The bank engaged EY to assess their current processes and identify areas for improvement through the introduction of technology. Of utmost importance was the need to reduce the overall manual effort of the review process, prioritize high-risk customers and alerts, and standardize the narrative writing component of the investigation.
To combat challenges like these, EY has developed Cognitive Investigator, a technology platform that enables the rapid deployment of advanced technologies, such as AI, machine learning and intelligent automation. Cognitive Investigator has been designed to attack inefficiencies and error-prone processes in the compliance lifecycle. Unlike comparable solutions, Cognitive Investigator integrates directly with existing systems and tools, as opposed to replacing them, and was built with flexibility and reusability in mind.
After an initial assessment, EY identified an approach to deploy the integrated technologies from Cognitive Investigator’s toolkit, including opportunities for smart decisioning and intelligent process automation that addressed the client’s primary objectives. EY’s ultimate intention was to enhance the decision-making process by shifting investigators’ focus from manual, time-intensive processes to high value-add activities.
When the bank had utilized AI and machine learning in the past, there was significant lead time before they could deploy their models into production, often outweighing the projected benefit of the solution. With Cognitive Investigator, EY accelerated the realization of these benefits, paving the path toward future technology innovation for the financial institution.
Deploying the technology
After reviewing the financial institution’s processes, EY recommended three potential opportunities for technology enablers: implementing an advanced customer and alert risk prioritization methodology, automating the negative news search and creating an automated “smart template” for the narrative generation process.
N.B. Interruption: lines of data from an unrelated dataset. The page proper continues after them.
Lemma registry_implements owners w : world_ok owners w → implements (registry owners w) w.
Proof.
  intros Hok. split; [|done]. intros sid. destruct (owners !! sid) as [x|] eqn:Hx.
  - by destruct (registry_lookup _ _ _ _ Hok Hx) as (ses & -> & ->).
  - simpl. rewrite lookup_map_seq_0, lookup_zip_with, Hx. symmetry. apply lookup_ge_None_2.
    rewrite <- (ok_length _ _ Hok). by apply lookup_ge_None_1.
Qed.

Lemma registry_exit owners w p sid :
  world_ok owners w → en_session <$> live (sessions w) !! p = Some sid →
  ∃ ses, reg_sessions (registry owners w) !! sid = Some (Some p, ses).
Proof.
  intros Hok (e & He & ->)%fmap_Some. apply (ok_routes _ _ Hok) in He.
  destruct (registry_lookup _ _ _ _ Hok He) as (ses & _ & Hs). eauto.
Qed.

Lemma same_routes_exits i i' : same_routes i i' → en_session <$> routes i' = en_session <$> routes i.
Proof. intros (_ & _ & _ & Hr & _). apply map_eq. intros p. rewrite !lookup_fmap. apply Hr. Qed.

(** A step that only records a use leaves the registry alone but for its handles. *)
Lemma registry_same_routes owners ar i i' wt wt' h h' :
  same_routes i i' → registry owners (mk_world (mk_sessions ar (Some i')) wt' h') =
    mk_registry (reg_sessions (registry owners (mk_world (mk_sessions ar (Some i)) wt h)))
      (en_session <$> routes i) h'.
Proof. intros Hs. unfold registry. simpl. f_equal. by apply same_routes_exits. Qed.

Lemma same_routes_configured ar i i' :
  same_routes i i' → configured (mk_sessions ar (Some i')) = configured (mk_sessions ar (Some i)).
Proof. intros (Hm & Hf & Ha & _). unfold configured, mint. simpl. by rewrite Hm, Hf, Ha. Qed.

(** One step of the world is the same act on the registry, which may have one more
    session. *)
Definition simulated (owners : list (option str)) (w : World) (a : Act) (w' : World) : Prop :=
  ∃ new, world_ok (owners ++ new) w' ∧ configured (sessions w') = configured (sessions w) ∧
    private (configured (sessions w)) (registry owners w) a (registry (owners ++ new) w').

Lemma simulated_same owners w a w' :
  world_ok owners w' → configured (sessions w') = configured (sessions w) →
  private (configured (sessions w)) (registry owners w) a (registry owners w') → simulated owners w a w'.
Proof. intros Hok Hc Hp. exists []. by rewrite app_nil_r. Qed.

(** A request that found its exit's session. *)
Lemma step_hit_ok owners ar i i' wt wt' h p e :
  world_ok owners (mk_world (mk_sessions ar (Some i)) wt h) → same_routes i i' → routes i !! p = Some e →
  simulated owners (mk_world (mk_sessions ar (Some i)) wt h) (Takes (Some p) (en_session e))
    (mk_world (mk_sessions ar (Some i')) wt' ((Some p, en_session e) :: h)).
Proof.
  intros Hok Hs He. apply simulated_same.
  - eapply same_routes_ok; [exact Hok|exact Hs|]. intros x k [[= -> ->]|Hx]%elem_of_cons; [|by left].
    right. by apply (ok_routes _ _ Hok).
  - by apply same_routes_configured.
  - rewrite (registry_same_routes owners ar i i' wt wt' h _ Hs).
    destruct (registry_exit _ _ p (en_session e) Hok) as [ses Hses]. 
    { change (en_session <$> routes i !! p = Some (en_session e)). by rewrite He. }
    eapply Private_known; [by rewrite lookup_fmap, He|exact Hses].
Qed.

Lemma mint_route_limits p n ar i sid ar' i' :
  mint_route p n ar i = (sid, ar', i') → factory i' = factory i ∧ accept_ch_limits i' = accept_ch_limits i.
Proof. unfold mint_route, use_route. destruct (routes i !! p); by intros [= <- <- <-]. Qed.

(** A session made for [p], where nothing was evicted that the world still has. *)
Lemma world_ok_minted owners ar i i' wt wt' h p n :
  world_ok owners (mk_world (mk_sessions ar (Some i)) wt h) →
  routes i' ⊆ <[p := mk_entry (length ar) n]> (routes i) → max_routes i' = max_routes i →
  Z.of_nat (size (routes i')) <= max_routes i →
  world_ok (owners ++ [Some p])
    (mk_world (mk_sessions (ar ++ [mint i]) (Some i')) wt' ((Some p, length ar) :: h)).
Proof.
  intros [Hl Hb Hr Hh Hbd] Hsub Hmx Hsz'. destruct (Hbd i eq_refl) as [Hmax Hsz]. cbn [sessions arena] in Hl.
  assert (Hnew : (owners ++ [Some p]) !! length ar = Some (Some p)) by (by rewrite <- Hl, lookup_app_r, Nat.sub_diag by lia).
  split; simpl.
  - rewrite !length_app. simpl. congruence.
  - intros k. rewrite lookup_app, <- Hb. destruct (owners !! k) eqn:Hk; [done|].
    split; [|done]. by intros [_ [=]]%list_lookup_singleton_Some.
  - intros q e He. unfold live in He. simpl in He. eapply lookup_weaken in He; [|exact Hsub].
    apply lookup_insert_Some in He as [[<- <-]|[_ He]]; [done|]. apply lookup_app_l_Some. by apply Hr.
  - intros x k [[= -> ->]|Hx]%elem_of_cons; [done|]. apply lookup_app_l_Some. by apply Hh.
  - intros ? [= <-]. rewrite Hmx. lia.
Qed.

Lemma step_mint_ok owners ar i w w' h p n sid ar' i' :
  world_ok owners (mk_world (mk_sessions ar (Some i)) w h) → mint_route p n ar i = (sid, ar', i') →
  simulated owners (mk_world (mk_sessions ar (Some i)) w h) (Takes (Some p) sid)
    (mk_world (mk_sessions ar' (Some i')) w' ((Some p, sid) :: h)).
Proof.
  intros Hok Hm. pose proof Hok as [Hl _ _ _ Hbd]. destruct (Hbd i eq_refl) as [Hmax Hsz].
  destruct (mint_route_limits _ _ _ _ _ _ _ Hm) as [Hf Ha].
  destruct (mint_route_spec _ _ _ _ _ _ _ Hm Hmax Hsz)
    as [(Hs & -> & e & He & ->)|(Hn & -> & -> & Hmx & Hsub & Hsz' & Hroom & _)]; [by eapply step_hit_ok|].
  cbn [sessions arena] in Hl. exists [Some p]. split; [by eapply world_ok_minted|].
  split; [unfold configured, mint; simpl; by rewrite Hf, Ha, Hmx|].
  unfold registry. cbn [sessions arena live isolated holding].
  rewrite zip_with_app by done. simpl. rewrite map_seq_snoc, length_zip, Hl, Nat.min_id.
  apply Private_fresh with (max := max_routes i).
  - done.
  - by rewrite lookup_fmap, Hn.
  - rewrite lookup_map_seq_0. apply lookup_ge_None_2. rewrite length_zip. lia.
  - rewrite <- (fmap_insert en_session (routes i) p (mk_entry (length ar) n)). by apply map_fmap_mono.
  - by rewrite map_size_fmap.
  - rewrite map_size_fmap. intros Hlt. rewrite (Hroom Hlt). by rewrite fmap_insert.
Qed.

Lemma step_edit_ok owners s w h x sid f :
  world_ok owners (mk_world s w h) → (x, sid) ∈ h →
  simulated owners (mk_world s w h) (Learns x sid f) (mk_world (edit_session sid f s) w h).
Proof.
  intros Hok Hx. pose proof (ok_handles _ _ Hok _ _ Hx) as Ho.
  destruct (registry_lookup _ _ _ _ Hok Ho) as (ses & Hs & Hreg). cbn [sessions] in Hs.
  apply simulated_same; [|done|].
  - destruct Hok. split; try done. simpl. by rewrite length_alter.
  - assert (registry owners (mk_world (edit_session sid f s) w h) =
      mk_registry (<[sid := (x, f ses)]> (reg_sessions (registry owners (mk_world s w h))))
        (en_session <$> live s) h) as ->; [|by apply Private_learn].
    unfold registry. simpl. f_equal. apply map_eq. intros k. destruct (decide (k = sid)) as [->|Hne].
    + by rewrite lookup_insert_eq, lookup_map_seq_0, lookup_zip_with, list_lookup_alter_eq, Ho, Hs.
    + by rewrite lookup_insert_ne, !lookup_map_seq_0, !lookup_zip_with, list_lookup_alter_ne by done.
Qed.

Lemma step_found_ok owners ar i i' wt h p sid :
  world_ok owners (mk_world (mk_sessions ar (Some i)) wt h) → existing p i = (sid, i') →
  simulated owners (mk_world (mk_sessions ar (Some i)) wt h) (Finds p sid)
    (mk_world (mk_sessions ar (Some i')) wt (option_list ((λ n, (Some p, n)) <$> sid) ++ h)).
Proof.
  intros Hok Hex. destruct (existing_spec _ _ _ _ Hex) as [Hs ->]. apply simulated_same.
  - eapply same_routes_ok; [exact Hok|exact Hs|]. intros x k [Hx|Hx]%elem_of_app; [right|by left].
    destruct (routes i !! p) as [e|] eqn:He; simpl in Hx; [|by apply elem_of_nil in Hx].
    apply list_elem_of_singleton in Hx as [= -> ->]. by apply (ok_routes _ _ Hok).
  - by apply same_routes_configured.
  - rewrite (registry_same_routes owners ar i i' wt wt h _ Hs). apply Private_find; [by rewrite lookup_fmap|].
    intros n Hn. by apply (registry_exit _ _ _ _ Hok).
Qed.

Lemma route_step_ok owners w a w' : world_ok owners w → acts w a w' → simulated owners w a w'.
Proof.
  intros Hok Hstep. destruct Hstep as [s wt h|ar i wt h p sid i' Hlk|ar i wt h p n i' Hlk
    |ar i w1 w2 h p n sid ar' i' Hm|ar i wt h p sid i' Hex|s wt h x sid f Hx|s wt h1 h2 x sid].
  - apply simulated_same; [|done|apply Private_direct]. destruct Hok as [Hl Hb Hr Hh Hbd]. split; try done. simpl.
    intros x sid [[= -> ->]|Hx]%elem_of_cons; [by apply Hb|by apply Hh].
  - apply lookup_route_spec in Hlk as (Hs & e & He & ->). by eapply step_hit_ok.
  - apply lookup_route_spec in Hlk as (Hs & Hn). apply simulated_same.
    + eapply same_routes_ok; [exact Hok|exact Hs|]. by left.
    + by apply same_routes_configured.
    + rewrite (registry_same_routes owners ar i i' wt _ h h Hs). apply Private_miss. by rewrite lookup_fmap, Hn.
  - by apply (step_mint_ok _ _ _ _ _ _ _ _ _ _ _ Hok Hm).
  - by apply step_found_ok.
  - by apply step_edit_ok.
  - apply simulated_same; [|done|apply Private_end]. destruct Hok as [Hl Hb Hr Hh Hbd]. split; try done. simpl.
    intros y k Hy. apply Hh. set_solver.
Qed.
These enhancements would help the client’s investigators to focus their efforts on more complex activities, such as high-risk customers and alerts, while reducing time spent on heavily manual processes such as sourcing information and writing repetitive narratives.
EY’s smart-decisioning risk-scoring framework was implemented to provide an initial understanding of risk that was used to prioritize high-risk customers for investigation. The AI-enabled framework was designed using a machine-learning model that identified key customer attributes indicative of risk and utilized a sustainable feedback loop, where historical due diligence and investigations data allowed for future training and refinement of the scoring model.
Additionally, EY developed a predictive modeling methodology to evaluate alert risk, enabling the process with machine learning technology that utilized feedback from historical investigations. Risk tolerance levels were configured based on the bank’s risk appetite, employing data from alert generation, transaction monitoring and other systems. The tool’s smart-decisioning model pinpointed suspicious activity and automated the process of sifting through and reviewing unproductive alerts. This reduced the investigators’ workload significantly by eliminating false positives from the review population.
One of the key attributes identified for risk scores was relevant negative news associated with a customer. A higher negative news score drives a higher risk score and could raise a red flag in the relationship with that customer.
EY’s negative news solution automated and enhanced the typical negative news search process. The tool’s technology automatically scraped negative news information from open web and third-party data providers for relevant customers and counterparties, evaluating and summarizing each article, and ultimately computing a comprehensive negative news score for the customer. The summarized negative news report was generated in a fraction of the time required to manually perform the search (from hours to seconds), enabling quicker analyst decisions and more focus on value-add efforts.
For the alerts that were automatically identified for closure, EY generated a disposition narrative summarizing key information and rationale for closure. The narrative generation technology was integrated with existing client systems and EY’s other technology enablers to pull key information from upstream systems and identify areas requiring manual input within the narrative. This enhancement standardized the disposition narratives for alerts and shifted analyst focus to higher-risk alerts, providing significant time savings and reduced costs for the client.